The sparkling wine was chilling nicely, the lemon and elderflower cake had been baked and iced and it was fish and chips, Pimms and scones with clotted cream and jam on the menu for the day. We were planning to have our very own, very propah British celebration for Harry and Meghan’s nuptials. After all, they were only a stone’s throw away in Windsor. Practically neighbours!
Jokes aside, nearly all of Britain (and quite a bit of the world!) was just as caught up in the excitement and anticipation of possibly the last BIG Royal wedding for a few years to come. And what a beautiful wedding it was! From the glorious day to the beautiful setting of St. George’s Chapel, the military precision of the organisers, the pomp and the ceremony, the fabulous guests in their fabulous outfits, the multiple invitees of various charities, the divine music, the attendance of the great and the good, and ultimately to the young couple themselves, it was a spectacle from start to finish.
What is it about weddings that has us getting teary eyed? Vows that we have heard repeated so many times in so many different ways that we could repeat them verbatim, and yet they evoke such a powerful response in us? What is it about getting together and celebrating the union of two people that makes us joyful and hopeful time and again?
Marriage is a leap of faith. It is the coming together of two individuals who may differ in so many ways- in background, education, culture, class, religion, temperament, ideas and opinions- and yet choose to be with one another. Choose to pledge their fidelity and their futures to each another. In their coming together, they knit their families together as well, and in this fashion the fabric of society weaves itself into another beautiful pattern.
Harry and Meghan’s wedding hasn’t just brought together two families, it has brought together two nations and two races as well.

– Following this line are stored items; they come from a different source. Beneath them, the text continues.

Lemma skip_digit prev c rest : isdigit c = true → skip_nondigit prev (c :: rest) = (prev, c :: rest).
Proof. intros H. cbn. by rewrite H, orb_true_r. Qed.

(** A field followed by another digit. *)
Lemma gettime_X n c rest :
  0 <= n < 100 → isdigit c = true → gettime (X n ++ c :: rest) = (n, 48 + Z.rem n 10, c :: rest).
Proof.
  intros Hn Hc. destruct (X_digits n Hn) as (H1 & H2 & H3). unfold gettime, X. cbn [app at0 hd nth]. rewrite H2, H3.
  cbn [drop]. by rewrite skip_digit.
Qed.

(** What follows the date of a key: the end, or a bar and the checksum. *)
Definition date_end (tail : cstr) : Prop := tail = [] ∨ ∃ c rest, tail = 124 :: c :: rest ∧ isdigit c = true.

Lemma gettime_end n tail :
  0 <= n < 100 → date_end tail → ∃ prev s, gettime (X n ++ tail) = (n, prev, s) ∧ prev ≠ 45 ∧ prev ≠ 43.
Proof.
  intros Hn Ht. destruct (X_digits n Hn) as (H1 & H2 & H3). unfold gettime, X. cbn [app at0 hd nth]. rewrite H2, H3. cbn [drop].
  destruct Ht as [->|(c & rest & -> & Hc)].
  - exists (48 + Z.rem n 10), []. split; [done|]. unfold isdigit in H2. rewrite andb_true_iff, !Z.leb_le in H2. lia.
  - exists 124, (c :: rest). split; [|lia]. cbn. by rewrite Hc, orb_true_r.
Qed.

Lemma X_head n : 0 <= n < 100 → ∃ c l, X n = c :: l ∧ isdigit c = true.
Proof. intros Hn. destruct (X_digits n Hn) as (H1 & _). unfold X. eauto. Qed.

Lemma gettime_XX n k rest : 0 <= n < 100 → 0 <= k < 100 → ∃ p, gettime (X n ++ X k ++ rest) = (n, p, X k ++ rest).
Proof.
  intros Hn Hk. destruct (X_head k Hk) as (c & l & -> & Hc). cbn [app]. eexists. by apply gettime_X.
Qed.

Lemma at0_X n rest : 0 <= n < 100 → (at0 (X n ++ rest) =? 0) = false.
Proof. intros Hn. destruct (X_head n Hn) as (c & l & -> & Hc). cbn. apply Z.eqb_neq. by apply isdigit_ne0. Qed.

Lemma a2tm_fields_digits tp mon mday h mi sc tail :
  0 <= mon < 100 → 0 <= mday < 100 → 0 <= h < 100 → 0 <= mi < 100 → 0 <= sc < 100 → date_end tail →
  a2tm_fields tp (X mon ++ X mday ++ X h ++ X mi ++ X sc ++ tail) None =
  (mkTm (tm_year tp) (mon - 1) mday h mi sc, None).
Proof.
  intros H1 H2 H3 H4 H5 Ht. unfold a2tm_fields. rewrite at0_X by done.
  destruct (gettime_XX mon mday (X h ++ X mi ++ X sc ++ tail) H1 H2) as [p ->]. rewrite at0_X by done.
  destruct (gettime_XX mday h (X mi ++ X sc ++ tail) H2 H3) as [p' ->]. rewrite at0_X by done.
  destruct (gettime_XX h mi (X sc ++ tail) H3 H4) as [p2 ->]. rewrite at0_X by done.
  destruct (gettime_XX mi sc tail H4 H5) as [p3 ->]. rewrite at0_X by done.
  destruct (gettime_end sc tail H5 Ht) as (prev & s & -> & N1 & N2).
  rewrite (proj2 (Z.eqb_neq _ _) N1), (proj2 (Z.eqb_neq _ _) N2). done.
Qed.

Lemma a2tm_truncate_fields i m dd h mi sc :
  fields i m dd h mi sc → a2tm_truncate (tm_of i m dd h mi sc) = Some (tm_of i m dd h mi sc).
Proof.
  intros [Hi Hm Hdd Hh Hmi Hsc]. unfold a2tm_truncate, tm_of. cbn [tm_mon].
  destruct (Z.gtb_spec (Z.of_nat m) 11); [lia|]. cbn [tm_mon tm_year tm_mday].
  replace (1900 + (70 + Z.of_nat i)) with (1970 + Z.of_nat i) by lia. rewrite monthDays_mdays by done.
  destruct (Z.ltb_spec (mdays (leap i) m) (dd + 1)); [lia|]. cbn [tm_hour].
  destruct (Z.gtb_spec h 23); [lia|]. cbn [tm_min]. destruct (Z.gtb_spec mi 59); [lia|]. cbn [tm_sec].
  by destruct (Z.gtb_spec sc 59); [lia|].
Qed.

Lemma date2time_fields i m dd h mi sc tail :
  fields i m dd h mi sc → date_end tail →
  date2time (take 4 (sertoa (1970 + Z.of_nat i)) ++ X (Z.of_nat m + 1) ++ X (dd + 1) ++ X h ++ X mi ++ X sc ++ tail) None false =
  Some (secs_of i m dd h mi sc).
Proof.
  intros Hf Ht. pose proof Hf as [Hi Hm Hdd Hh Hmi Hsc]. unfold date2time, a2tm. rewrite get_year_str by done.
  destruct (cum_days (leap i) m Hm) as [_ Hmd].
  destruct (X_head (Z.of_nat m + 1) ltac:(lia)) as (c & l & Ex & Hc).
  assert (Hskip : ∀ rest, skip_nondigit 0 (X (Z.of_nat m + 1) ++ rest) = (0, X (Z.of_nat m + 1) ++ rest)).
  { intros rest. rewrite Ex. cbn [app]. by apply skip_digit. }
  rewrite Hskip. unfold YEARS in *.
  destruct (Z.ltb_spec (1970 + Z.of_nat i) 69); [lia|]. destruct (Z.geb_spec (1970 + Z.of_nat i) 1969); [|lia].
  rewrite a2tm_fields_digits by (done || lia). cbn [tm_year].
  destruct (Z.eqb_spec (1970 + Z.of_nat i - 1900) 69); [lia|].
  replace (mkTm _ _ _ _ _ _) with (tm_of i m dd h mi sc) by (unfold tm_of; f_equal; lia).
  rewrite a2tm_truncate_fields by done. by apply tm2utc_fields.
Qed.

In choosing to marry Meghan, a bi-racial divorcee actress who is older than himself, Harry hasn’t just shrugged the cloak of tradition aside, he has practically flung it off.
As for Meghan, what can one say about this incredibly beautiful, progressive, elegant, self assured young woman who so obviously adores her husband? Very little that hasn’t been said already.
1.9 billion people tuned in to watch the live broadcast of the Royal wedding. 1.9 billion people who were just as enthralled by the love story of Diana’s second son as we were. In the melding together of two cultures, we saw the formality and structure of British ceremony marry the fluidity and informality of American culture. In Michael Curry’s impassioned address to the couple he spoke openly about the redemptive power of love.
The same power that saw Meghan walk solo down the aisle for she walked towards the man she loved. The same power that made Prince Charles step in to give her away, for his son and his future daughter-in-law’s happiness. The same power that saw Doria Ragland well up as her daughter spoke her vows, but hold on to her composure with admirable dignity and grace. The same power that made a 96 year old Prince Philip who had hip surgery last month, walk unaided to the front of the chapel. The same power that has seen the Royal family open their arms to the girl their grandson, son, nephew or brother has fallen in love with. Redemptive and transformative.
One can, and must, expect wonderful things from this union. For anyone who sees the Royal family as a stuffy old establishment best consigned to the past, they miss the point. The Royal family is our connection to the past. In their time honoured traditions, in their (mostly) proper conduct, in their tireless service to charity and good works, they function as an example and a barometer of the nation. In this very modern marriage of equals, Meghan will add her own unique qualities and substance to the mix, enhancing their potency and effectiveness.
I am no Royalist, yet I couldn’t help but be enchanted by this young couple’s wedding. Love shone out of their eyes as they looked upon on another, and in that love there was hope for a future where caste, creed or colour will cease to matter.